Provided data:
========
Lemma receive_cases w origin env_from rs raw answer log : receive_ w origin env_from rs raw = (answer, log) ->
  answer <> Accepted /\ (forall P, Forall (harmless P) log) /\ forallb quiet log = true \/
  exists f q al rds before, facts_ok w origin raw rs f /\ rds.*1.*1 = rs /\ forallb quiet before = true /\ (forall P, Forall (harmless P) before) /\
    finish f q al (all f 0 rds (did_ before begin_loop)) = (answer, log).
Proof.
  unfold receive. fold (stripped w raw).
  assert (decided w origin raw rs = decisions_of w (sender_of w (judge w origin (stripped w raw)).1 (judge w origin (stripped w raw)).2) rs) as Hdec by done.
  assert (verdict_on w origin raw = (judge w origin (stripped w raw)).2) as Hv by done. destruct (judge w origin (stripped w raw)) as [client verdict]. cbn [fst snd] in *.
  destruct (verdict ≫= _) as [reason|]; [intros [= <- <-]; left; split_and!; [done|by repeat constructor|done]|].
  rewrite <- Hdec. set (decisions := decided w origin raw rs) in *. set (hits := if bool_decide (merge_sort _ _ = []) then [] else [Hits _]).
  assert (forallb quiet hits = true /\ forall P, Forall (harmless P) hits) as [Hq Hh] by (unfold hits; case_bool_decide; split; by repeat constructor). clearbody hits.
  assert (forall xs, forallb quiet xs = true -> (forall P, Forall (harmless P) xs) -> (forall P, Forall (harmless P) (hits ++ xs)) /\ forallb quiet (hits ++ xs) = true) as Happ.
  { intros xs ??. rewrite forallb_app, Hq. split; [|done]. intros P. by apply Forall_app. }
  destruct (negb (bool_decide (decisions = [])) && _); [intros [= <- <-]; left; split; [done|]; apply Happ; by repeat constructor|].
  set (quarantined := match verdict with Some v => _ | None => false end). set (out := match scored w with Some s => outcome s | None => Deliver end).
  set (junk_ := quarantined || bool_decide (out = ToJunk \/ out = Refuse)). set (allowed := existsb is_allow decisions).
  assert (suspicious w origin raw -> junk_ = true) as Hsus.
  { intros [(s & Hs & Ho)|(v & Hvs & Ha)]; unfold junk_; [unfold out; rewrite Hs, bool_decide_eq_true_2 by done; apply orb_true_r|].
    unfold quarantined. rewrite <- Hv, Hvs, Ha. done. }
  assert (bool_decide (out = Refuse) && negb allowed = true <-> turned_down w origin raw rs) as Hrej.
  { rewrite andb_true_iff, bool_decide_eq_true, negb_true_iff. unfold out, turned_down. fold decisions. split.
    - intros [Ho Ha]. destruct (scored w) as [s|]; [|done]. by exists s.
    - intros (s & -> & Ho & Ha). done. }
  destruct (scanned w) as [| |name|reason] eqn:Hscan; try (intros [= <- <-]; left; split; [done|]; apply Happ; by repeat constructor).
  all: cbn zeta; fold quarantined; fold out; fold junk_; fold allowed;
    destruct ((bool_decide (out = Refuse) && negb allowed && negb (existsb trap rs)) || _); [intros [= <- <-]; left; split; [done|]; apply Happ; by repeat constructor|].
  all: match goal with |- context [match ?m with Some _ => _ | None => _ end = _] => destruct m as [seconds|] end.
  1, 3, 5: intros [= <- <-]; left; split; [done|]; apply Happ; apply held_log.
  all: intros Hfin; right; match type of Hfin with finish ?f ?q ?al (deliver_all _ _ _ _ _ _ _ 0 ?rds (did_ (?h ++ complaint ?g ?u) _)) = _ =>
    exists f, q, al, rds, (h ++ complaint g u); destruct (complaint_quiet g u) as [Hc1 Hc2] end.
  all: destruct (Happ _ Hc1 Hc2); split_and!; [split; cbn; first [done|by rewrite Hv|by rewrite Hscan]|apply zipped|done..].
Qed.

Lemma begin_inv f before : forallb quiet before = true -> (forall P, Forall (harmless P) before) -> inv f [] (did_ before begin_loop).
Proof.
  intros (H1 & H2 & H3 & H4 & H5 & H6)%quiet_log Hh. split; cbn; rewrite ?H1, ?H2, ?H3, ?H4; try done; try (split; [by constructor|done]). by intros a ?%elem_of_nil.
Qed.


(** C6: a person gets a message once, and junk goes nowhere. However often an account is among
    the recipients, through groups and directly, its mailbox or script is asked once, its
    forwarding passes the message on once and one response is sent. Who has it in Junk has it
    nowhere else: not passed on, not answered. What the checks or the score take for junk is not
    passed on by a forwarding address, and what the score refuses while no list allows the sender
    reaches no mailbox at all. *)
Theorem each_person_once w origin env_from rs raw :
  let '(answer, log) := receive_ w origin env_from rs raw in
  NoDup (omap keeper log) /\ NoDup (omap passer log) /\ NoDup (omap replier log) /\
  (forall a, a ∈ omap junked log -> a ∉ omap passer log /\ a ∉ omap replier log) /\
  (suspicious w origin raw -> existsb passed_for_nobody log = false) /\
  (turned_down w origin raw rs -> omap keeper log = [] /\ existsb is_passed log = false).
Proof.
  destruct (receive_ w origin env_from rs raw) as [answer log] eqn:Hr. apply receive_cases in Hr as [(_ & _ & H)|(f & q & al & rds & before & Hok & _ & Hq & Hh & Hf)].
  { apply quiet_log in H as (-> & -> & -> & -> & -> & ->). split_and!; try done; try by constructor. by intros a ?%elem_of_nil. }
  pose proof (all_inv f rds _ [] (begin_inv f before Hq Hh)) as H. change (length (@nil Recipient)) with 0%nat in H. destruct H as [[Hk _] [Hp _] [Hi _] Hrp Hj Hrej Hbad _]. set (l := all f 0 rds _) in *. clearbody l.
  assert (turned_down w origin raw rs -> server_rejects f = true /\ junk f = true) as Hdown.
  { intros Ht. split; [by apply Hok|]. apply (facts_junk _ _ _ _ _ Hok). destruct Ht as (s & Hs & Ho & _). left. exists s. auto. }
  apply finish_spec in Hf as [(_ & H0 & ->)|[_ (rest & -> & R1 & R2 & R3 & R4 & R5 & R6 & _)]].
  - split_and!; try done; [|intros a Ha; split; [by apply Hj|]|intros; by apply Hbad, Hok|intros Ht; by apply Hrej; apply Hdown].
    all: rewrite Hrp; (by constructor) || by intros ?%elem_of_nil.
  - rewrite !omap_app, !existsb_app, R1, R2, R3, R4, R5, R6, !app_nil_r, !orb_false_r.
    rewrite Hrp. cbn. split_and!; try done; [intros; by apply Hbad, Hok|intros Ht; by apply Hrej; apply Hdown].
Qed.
========
Your answer must be an exact transcription of every record above.

Answer to this task:
Lemma receive_cases w origin env_from rs raw answer log : receive_ w origin env_from rs raw = (answer, log) ->
  answer <> Accepted /\ (forall P, Forall (harmless P) log) /\ forallb quiet log = true \/
  exists f q al rds before, facts_ok w origin raw rs f /\ rds.*1.*1 = rs /\ forallb quiet before = true /\ (forall P, Forall (harmless P) before) /\
    finish f q al (all f 0 rds (did_ before begin_loop)) = (answer, log).
Proof.
  unfold receive. fold (stripped w raw).
  assert (decided w origin raw rs = decisions_of w (sender_of w (judge w origin (stripped w raw)).1 (judge w origin (stripped w raw)).2) rs) as Hdec by done.
  assert (verdict_on w origin raw = (judge w origin (stripped w raw)).2) as Hv by done. destruct (judge w origin (stripped w raw)) as [client verdict]. cbn [fst snd] in *.
  destruct (verdict ≫= _) as [reason|]; [intros [= <- <-]; left; split_and!; [done|by repeat constructor|done]|].
  rewrite <- Hdec. set (decisions := decided w origin raw rs) in *. set (hits := if bool_decide (merge_sort _ _ = []) then [] else [Hits _]).
  assert (forallb quiet hits = true /\ forall P, Forall (harmless P) hits) as [Hq Hh] by (unfold hits; case_bool_decide; split; by repeat constructor). clearbody hits.
  assert (forall xs, forallb quiet xs = true -> (forall P, Forall (harmless P) xs) -> (forall P, Forall (harmless P) (hits ++ xs)) /\ forallb quiet (hits ++ xs) = true) as Happ.
  { intros xs ??. rewrite forallb_app, Hq. split; [|done]. intros P. by apply Forall_app. }
  destruct (negb (bool_decide (decisions = [])) && _); [intros [= <- <-]; left; split; [done|]; apply Happ; by repeat constructor|].
  set (quarantined := match verdict with Some v => _ | None => false end). set (out := match scored w with Some s => outcome s | None => Deliver end).
  set (junk_ := quarantined || bool_decide (out = ToJunk \/ out = Refuse)). set (allowed := existsb is_allow decisions).
  assert (suspicious w origin raw -> junk_ = true) as Hsus.
  { intros [(s & Hs & Ho)|(v & Hvs & Ha)]; unfold junk_; [unfold out; rewrite Hs, bool_decide_eq_true_2 by done; apply orb_true_r|].
    unfold quarantined. rewrite <- Hv, Hvs, Ha. done. }
  assert (bool_decide (out = Refuse) && negb allowed = true <-> turned_down w origin raw rs) as Hrej.
  { rewrite andb_true_iff, bool_decide_eq_true, negb_true_iff. unfold out, turned_down. fold decisions. split.
    - intros [Ho Ha]. destruct (scored w) as [s|]; [|done]. by exists s.
    - intros (s & -> & Ho & Ha). done. }
  destruct (scanned w) as [| |name|reason] eqn:Hscan; try (intros [= <- <-]; left; split; [done|]; apply Happ; by repeat constructor).
  all: cbn zeta; fold quarantined; fold out; fold junk_; fold allowed;
    destruct ((bool_decide (out = Refuse) && negb allowed && negb (existsb trap rs)) || _); [intros [= <- <-]; left; split; [done|]; apply Happ; by repeat constructor|].
  all: match goal with |- context [match ?m with Some _ => _ | None => _ end = _] => destruct m as [seconds|] end.
  1, 3, 5: intros [= <- <-]; left; split; [done|]; apply Happ; apply held_log.
  all: intros Hfin; right; match type of Hfin with finish ?f ?q ?al (deliver_all _ _ _ _ _ _ _ 0 ?rds (did_ (?h ++ complaint ?g ?u) _)) = _ =>
    exists f, q, al, rds, (h ++ complaint g u); destruct (complaint_quiet g u) as [Hc1 Hc2] end.
  all: destruct (Happ _ Hc1 Hc2); split_and!; [split; cbn; first [done|by rewrite Hv|by rewrite Hscan]|apply zipped|done..].
Qed.

Lemma begin_inv f before : forallb quiet before = true -> (forall P, Forall (harmless P) before) -> inv f [] (did_ before begin_loop).
Proof.
  intros (H1 & H2 & H3 & H4 & H5 & H6)%quiet_log Hh. split; cbn; rewrite ?H1, ?H2, ?H3, ?H4; try done; try (split; [by constructor|done]). by intros a ?%elem_of_nil.
Qed.


(** C6: a person gets a message once, and junk goes nowhere. However often an account is among
    the recipients, through groups and directly, its mailbox or script is asked once, its
    forwarding passes the message on once and one response is sent. Who has it in Junk has it
    nowhere else: not passed on, not answered. What the checks or the score take for junk is not
    passed on by a forwarding address, and what the score refuses while no list allows the sender
    reaches no mailbox at all. *)
Theorem each_person_once w origin env_from rs raw :
  let '(answer, log) := receive_ w origin env_from rs raw in
  NoDup (omap keeper log) /\ NoDup (omap passer log) /\ NoDup (omap replier log) /\
  (forall a, a ∈ omap junked log -> a ∉ omap passer log /\ a ∉ omap replier log) /\
  (suspicious w origin raw -> existsb passed_for_nobody log = false) /\
  (turned_down w origin raw rs -> omap keeper log = [] /\ existsb is_passed log = false).
Proof.
  destruct (receive_ w origin env_from rs raw) as [answer log] eqn:Hr. apply receive_cases in Hr as [(_ & _ & H)|(f & q & al & rds & before & Hok & _ & Hq & Hh & Hf)].
  { apply quiet_log in H as (-> & -> & -> & -> & -> & ->). split_and!; try done; try by constructor. by intros a ?%elem_of_nil. }
  pose proof (all_inv f rds _ [] (begin_inv f before Hq Hh)) as H. change (length (@nil Recipient)) with 0%nat in H. destruct H as [[Hk _] [Hp _] [Hi _] Hrp Hj Hrej Hbad _]. set (l := all f 0 rds _) in *. clearbody l.
  assert (turned_down w origin raw rs -> server_rejects f = true /\ junk f = true) as Hdown.
  { intros Ht. split; [by apply Hok|]. apply (facts_junk _ _ _ _ _ Hok). destruct Ht as (s & Hs & Ho & _). left. exists s. auto. }
  apply finish_spec in Hf as [(_ & H0 & ->)|[_ (rest & -> & R1 & R2 & R3 & R4 & R5 & R6 & _)]].
  - split_and!; try done; [|intros a Ha; split; [by apply Hj|]|intros; by apply Hbad, Hok|intros Ht; by apply Hrej; apply Hdown].
    all: rewrite Hrp; (by constructor) || by intros ?%elem_of_nil.
  - rewrite !omap_app, !existsb_app, R1, R2, R3, R4, R5, R6, !app_nil_r, !orb_false_r.
    rewrite Hrp. cbn. split_and!; try done; [intros; by apply Hbad, Hok|intros Ht; by apply Hrej; apply Hdown].
Qed.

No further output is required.